Déboulonner le Conseil militaire de transition, ressemble de plus en plus à une tâche herculéenne pour l’opposition
A preuve, on imagine aisément que la foudre qui s’est abattue, hier, sur la tête des contestataires, a pour effet de briser l’élan de nombreux manifestants qui seront désormais tenaillés par la peur. En tous les cas, déboulonner le Conseil militaire de transition, ressemble de plus en plus à une tâche herculéenne pour l’opposition, quand on sait que la hiérarchie militaire bénéficie des conseils d’un partisan de la ligne dure comme le président égyptien, le Général Al Sissi, par ailleurs président de l’Union africaine (UA), et du soutien financier des monarchies pétrolières du Golfe. Et ce ne sont pas les atermoiements du Conseil de sécurité des Nations unies (ONU) qui a échoué à adopter une résolution condamnant les récentes tueries à cause de l’opposition systématique de la Russie et de la Chine, qui peuvent faire plier la junte soudanaise. Pour le peuple soudanais donc, la lutte doit continuer. C’est pour cette raison que de milliers de jeunes ont pris d’assaut les rues, hier, 30 juillet 2019 pour manifester leur colère. Et dans la foulée, l’association des professeurs d’universités a exigé le retrait des miliciens FSR de toutes les localités du pays et la fermeture des écoles. En tout cas, ce serait faire un mauvais procès aux leaders du mouvement de contestation, que de leur reprocher de radicaliser la lutte. Du reste, quel crédit peut-on encore accorder à cette junte dont les promesses sont aussi mouvantes que les dunes du sable du désert ? En tout cas, ce serait faire preuve d’une grande naïveté politique que de croire que cette armée qui est prête à tuer pour conserver le pouvoir qu’elle a subtilisé au peuple au lendemain de la chute du dictateur Omar El Béchir, le lâchera aussi facilement qu’elle le prétend.

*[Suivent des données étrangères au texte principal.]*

(** * The geo-editing session controller of myHouse (static map editor script)

    A shallow embedding of the client-side editor script: the response
    cache, the school filter, the overlay conversion in both directions,
    and the session state with its intent handlers.

    Conventions.
    - JavaScript values that travel as JSON are values of [json]; a property
      that is missing reads as [None] (JavaScript's [undefined]).
    - A JavaScript exception is an explicit [Raise]; the handlers' [try] /
      [catch] blocks are [try_catch].
    - [Date.now()], the network and the operator are the environment: the
      clock is a field of the state, a request consumes the next response of
      an input tape and is appended to the log of issued requests.
    - Every handler runs to completion before the next event is dispatched:
      overlapping asynchronous loads are outside this model.
    - No JSON object is ever mutated by the script (overlays are), so JSON
      values are compared by value.
    - Every element the script looks up is on the page, so its guards
      against a missing selector never fire; a selector is the set of the
      values of its options together with the selected value. *)

From stdpp Require Import gmap strings list pretty.
From Stdlib Require Import ZArith Lia Ascii.

Open Scope string_scope.
Open Scope Z_scope.

(** ** JSON values *)

#[warnings="-register-all"]
Inductive json : Type :=
| JNull
| JBool (b : bool)
| JNum (n : Z)
| JStr (s : string)
| JArr (items : list json)
| JObj (fields : list (string * json)).

(** Numbers are only stored, compared with zero and printed by the script;
    no arithmetic is done on them, so an integer stands for the literal. *)

Fixpoint assoc (k : string) (fs : list (string * json)) : option json :=
  match fs with
  | [] => None
  | (k', v) :: rest => if String.eqb k k' then Some v else assoc k rest
  end.

(** [v.k] for a non-null [v]: own properties of objects; primitives and
    arrays have none of the names the script reads this way. *)
Definition prop (v : json) (k : string) : option json :=
  match v with
  | JObj fs => assoc k fs
  | _ => None
  end.

(** [v?.k]: as [prop], and [undefined] on [null] as well. *)
Definition optprop (v : option json) (k : string) : option json :=
  match v with
  | Some JNull | None => None
  | Some v => prop v k
  end.

Definition truthy (v : json) : bool :=
  match v with
  | JNull => false
  | JBool b => b
  | JNum n => negb (n =? 0)
  | JStr s => negb (String.eqb s "")
  | JArr _ | JObj _ => true
  end.

Definition truthy_opt (v : option json) : bool :=
  match v with
  | Some v => truthy v
  | None => false
  end.

(** [a || b] on possibly undefined [a]. *)
Definition or_else (a : option json) (b : json) : json :=
  match a with
  | Some v => if truthy v then v else b
  | None => b
  end.

Definition is_str (v : option json) (s : string) : bool :=
  match v with
  | Some (JStr s') => String.eqb s' s
  | _ => false
  end.

(** String coercion, as done by template literals and by the DOM when a
    value is assigned to an option. *)
Fixpoint js_to_string (v : json) : string :=
  match v with
  | JNull => "null"
  | JBool true => "true"
  | JBool false => "false"
  | JNum n => pretty n
  | JStr s => s
  | JArr l =>
      String.concat ","
        (map (fun x => match x with JNull => "" | _ => js_to_string x end) l)
  | JObj _ => "[object Object]"
  end.

Definition to_string_opt (v : option json) : string :=
  match v with
  | Some v => js_to_string v
  | None => "undefined"
  end.

(** ** Exceptions *)

Inductive result (A : Type) : Type :=
| Ok (a : A)
| Throw (message : string).
Arguments Ok {A} a.
Arguments Throw {A} message.

(** The text of an engine-raised [TypeError] differs between engines. *)
Definition type_error : string := "TypeError".

(** ** The response cache *)

Definition CACHE_TTL_MS : Z := 5 * 60 * 1000.

Record entry : Type := Entry { ts : Z; data : json }.

Definition cacheGet (now : Z) (map : option (gmap string entry)) (key : string)
  : json * option (gmap string entry) :=
  match map with
  | None => (JNull, None)
  | Some m =>
      match m !! key with
      | None => (JNull, Some m)
      | Some e =>
          if now - ts e >? CACHE_TTL_MS
          then (JNull, Some (delete key m))
          else (data e, Some m)
      end
  end.

Definition cacheSet (now : Z) (map : option (gmap string entry)) (key : string)
    (d : json) : option (gmap string entry) :=
  match map with
  | None => None
  | Some m => Some (<[key := Entry now d]> m)
  end.

(** ** The school filter *)

Definition FeatureCollection (features : list json) : json :=
  JObj [("type", JStr "FeatureCollection"); ("features", JArr features)].

Definition has_school (schoolName : string) (f : json) : bool :=
  let props := or_else (optprop (Some f) "properties") (JObj []) in
  is_str (prop props "school_name") schoolName.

L’opposition soudanaise doit travailler à présenter un front uni face à l’adversaire
Et même si par la force des choses, elle venait à aller aux élections, il faut craindre une dévolution arrangée du pouvoir entre militaires, comme cela s’est passé exactement chez le voisin égyptien.Cela dit, il ne suffit pas, pour l’opposition soudanaise, de faire preuve de détermination pour remporter la victoire dans cette lutte, surtout face à des gens qui ont le doigt sur la gâchette. Il faut d’abord et surtout faire preuve d’imagination. Et même si cela ne semble pas gagné d’office, cette ruse reste dans le domaine du possible car l’opposition l’avait réussie pour parvenir à faire chuter Omar El Béchir. Pourquoi ne le réussirait-elle pas avec la junte ? Toujours est-il que l’opposition soudanaise doit travailler elle-même à présenter un front uni face à l’adversaire. Car, on le sait, avant la répression, le mouvement de la contestation était balloté par des vents contraires qui avaient retardé la grève générale et la désobéissance civile annoncées de longue date. C’est dire que le changement de stratégie s’impose après le bain de sang dont s’est rendue encore coupable l’armée, même si celle-ci s’en défend.
« Le Pays »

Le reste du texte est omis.